Не выдержав напора чувств, я все-таки на ходу поделился ими, в лапидарной и весьма путаной форме, со своим спутником Петром Ивановичем Бараненко. Тот глянул на меня искоса, с характерной для него мягкой улыбкой старого сельского учителя, которым он был до войны, и сказал спокойно, как о само собой разумеющемся:
— А як же иначе…
Нам оставалось получить обещанные вагоны для перебазирования госпиталя. Но день клонился к вечеру, в Управлении Юго-Западной железной дороги до утра говорить нам было не с кем. Решили провести ночь на вокзале, неподалеку от управления. Но пробыли мы там недолго. Из-за шума, тесноты и жары покинули помещение и вышли на привокзальную площадь. И вот тут я увидел бюро по учету беженцев и эвакопункт для переселенцев.
Все эти недели меня исподволь грызла неизвестность о судьбе жены и дочки. Неужели они так и не вырвались из Шепетовки, через которую уже прокатился фронт?
Мы с Бараненко присоединились к длинной очереди, стоявшей у бюро.

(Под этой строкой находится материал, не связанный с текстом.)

Inductive SigVersion := SIGVERSION_BASE | SIGVERSION_WITNESS_V0.

#[global] Instance SigVersion_eq_dec : EqDecision SigVersion.
Proof. solve_decision. Defined.

(** [class BaseSignatureChecker] *)
Record BaseSignatureChecker := {
  CheckSig : valtype → valtype → CScript → SigVersion → bool;
  CheckLockTime : Z → bool;
  CheckSequence : Z → bool
}.

(** The default implementations: everything is refused. *)
Definition base_checker : BaseSignatureChecker := {|
  CheckSig _ _ _ _ := false; CheckLockTime _ := false; CheckSequence _ := false |}.

(** ** Stack elements as booleans *)
Fixpoint CastToBool (vch : valtype) : bool :=
  match vch with
  | [] => false
  | x :: rest =>
      if negb (x =? 0)
      then negb (match rest with [] => x =? 0x80 | _ => false end)
      else CastToBool rest
  end.

(** ** Encodings of keys and signatures *)
Definition IsCompressedOrUncompressedPubKey (vchPubKey : valtype) : bool :=
  if (length vchPubKey <? 33)%nat then false
  else if vchPubKey.[0] =? 0x04 then (length vchPubKey =? 65)%nat
  else if (vchPubKey.[0] =? 0x02) || (vchPubKey.[0] =? 0x03) then (length vchPubKey =? 33)%nat
  else false.

Definition IsCompressedPubKey (vchPubKey : valtype) : bool :=
  if negb (length vchPubKey =? 33)%nat then false
  else if negb (vchPubKey.[0] =? 0x02) && negb (vchPubKey.[0] =? 0x03) then false
  else true.

Definition IsValidSignatureEncoding (sig : valtype) : bool :=
  let size := Z.of_nat (length sig) in
  let at_ i := sig.[Z.to_nat i] in
  let lenR := at_ 3 in
  let lenS := at_ (5 + lenR) in
  if size <? 9 then false
  else if size >? 73 then false
  else if negb (at_ 0 =? 0x30) then false
  else if negb (at_ 1 =? size - 3) then false
  else if 5 + lenR >=? size then false
  else if negb (lenR + lenS + 7 =? size) then false
  else if negb (at_ 2 =? 0x02) then false
  else if lenR =? 0 then false
  else if negb (at_ 4 .& 0x80 =? 0) then false
  else if (lenR >? 1) && (at_ 4 =? 0x00) && (at_ 5 .& 0x80 =? 0) then false
  else if negb (at_ (lenR + 4) =? 0x02) then false
  else if lenS =? 0 then false
  else if negb (at_ (lenR + 6) .& 0x80 =? 0) then false
  else if (lenS >? 1) && (at_ (lenR + 6) =? 0x00) && (at_ (lenR + 7) .& 0x80 =? 0) then false
  else true.

(** The functions below return the error they set, [None] for success. *)
Definition IsLowDERSignature `{Secp256k1} (vchSig : valtype) : option ScriptError :=
  if negb (IsValidSignatureEncoding vchSig) then Some SCRIPT_ERR_SIG_DER
  else if negb (CheckLowS (take (length vchSig - 1) vchSig)) then Some SCRIPT_ERR_SIG_HIGH_S
  else None.

Definition IsDefinedHashtypeSignature (vchSig : valtype) : bool :=
  if (length vchSig =? 0)%nat then false
  else
    let nHashType := u8 (vchSig.[length vchSig - 1] .& Z.lnot SIGHASH_ANYONECANPAY) in
    if (nHashType <? SIGHASH_ALL) || (nHashType >? SIGHASH_SINGLE) then false else true.

Definition CheckSignatureEncoding `{Secp256k1} (vchSig : valtype) (flags : Z) : option ScriptError :=
  if (length vchSig =? 0)%nat then None
  else if has flags (SCRIPT_VERIFY_DERSIG .| SCRIPT_VERIFY_LOW_S .| SCRIPT_VERIFY_STRICTENC)
          && negb (IsValidSignatureEncoding vchSig)
  then Some SCRIPT_ERR_SIG_DER
  else match (if has flags SCRIPT_VERIFY_LOW_S then IsLowDERSignature vchSig else None) with
       | Some e => Some e
       | None =>
           if has flags SCRIPT_VERIFY_STRICTENC && negb (IsDefinedHashtypeSignature vchSig)
           then Some SCRIPT_ERR_SIG_HASHTYPE else None
       end.

Definition CheckPubKeyEncoding (vchPubKey : valtype) (flags : Z) (sigversion : SigVersion) :
    option ScriptError :=
  if has flags SCRIPT_VERIFY_STRICTENC && negb (IsCompressedOrUncompressedPubKey vchPubKey)
  then Some SCRIPT_ERR_PUBKEYTYPE
  else if has flags SCRIPT_VERIFY_WITNESS_PUBKEYTYPE
          && bool_decide (sigversion = SIGVERSION_WITNESS_V0)
          && negb (IsCompressedPubKey vchPubKey)
  then Some SCRIPT_ERR_WITNESS_PUBKEYTYPE
  else None.

Definition CheckMinimalPush (data : valtype) (opcode : opcodetype) : bool :=
  let n := length data in
  if (n =? 0)%nat then opcode =? OP_0
  else if (n =? 1)%nat && (data.[0] >=? 1) && (data.[0] <=? 16)
  then opcode =? OP_1 + (data.[0] - 1)
  else if (n =? 1)%nat && (data.[0] =? 0x81) then opcode =? OP_1NEGATE
  else if n <=? 75 then opcode =? n
  else if n <=? 255 then opcode =? OP_PUSHDATA1
  else if n <=? 65535 then opcode =? OP_PUSHDATA2
  else true.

Оказавшись наконец у справочного окошка, я назвал женщине фамилию жены, имя дочки. И тут эта немолодая женщина, милое лицо которой запомнилось мне навсегда, порывшись в длинном узеньком ящике с карточками, сказала:
— Ваша супруга Горенштейн Мария Иосифовна, врач, вместе с девочкой двух лет по имени Тамара 27 июля проследовала по направлению к Воронежу.
«Воронеж совсем близко!» — пело во мне. Петр Иванович был рад не меньше. Он сразу объявил:
— Сядьте на поизд — и туди! Хиба я не умию размовляти з начальством?
Так-то оно было так, но в Черкассах ждали госпиталь, раненые, эвакуация. И это решило все.
— Не могу ехать, Петр Иванович, — не имею права.
На том и кончили разговор.
Мы устроились на привокзальном сквере, подстелили шинели и легли. Ночью меня вдруг осенила мысль, от которой я чуть не вскочил: «Она же врач, значит, должна быть на учете в Воронежском облздравотделе!» Утром написал туда письмо с просьбой сообщить о судьбе жены и дочери в Ворошиловградский облздравотдел на мое имя, надеясь, что, если раз повезло, повезет и второй.
Когда мы явились затем в Управление Юго-Западной железной дороги, при нас была написана и отправлена телеграмма на станцию Черкассы, в которой предписывалось начальнику этой станции выделить четыре пассажирских и восемь товарных вагонов для эвакогоспиталя № 3420.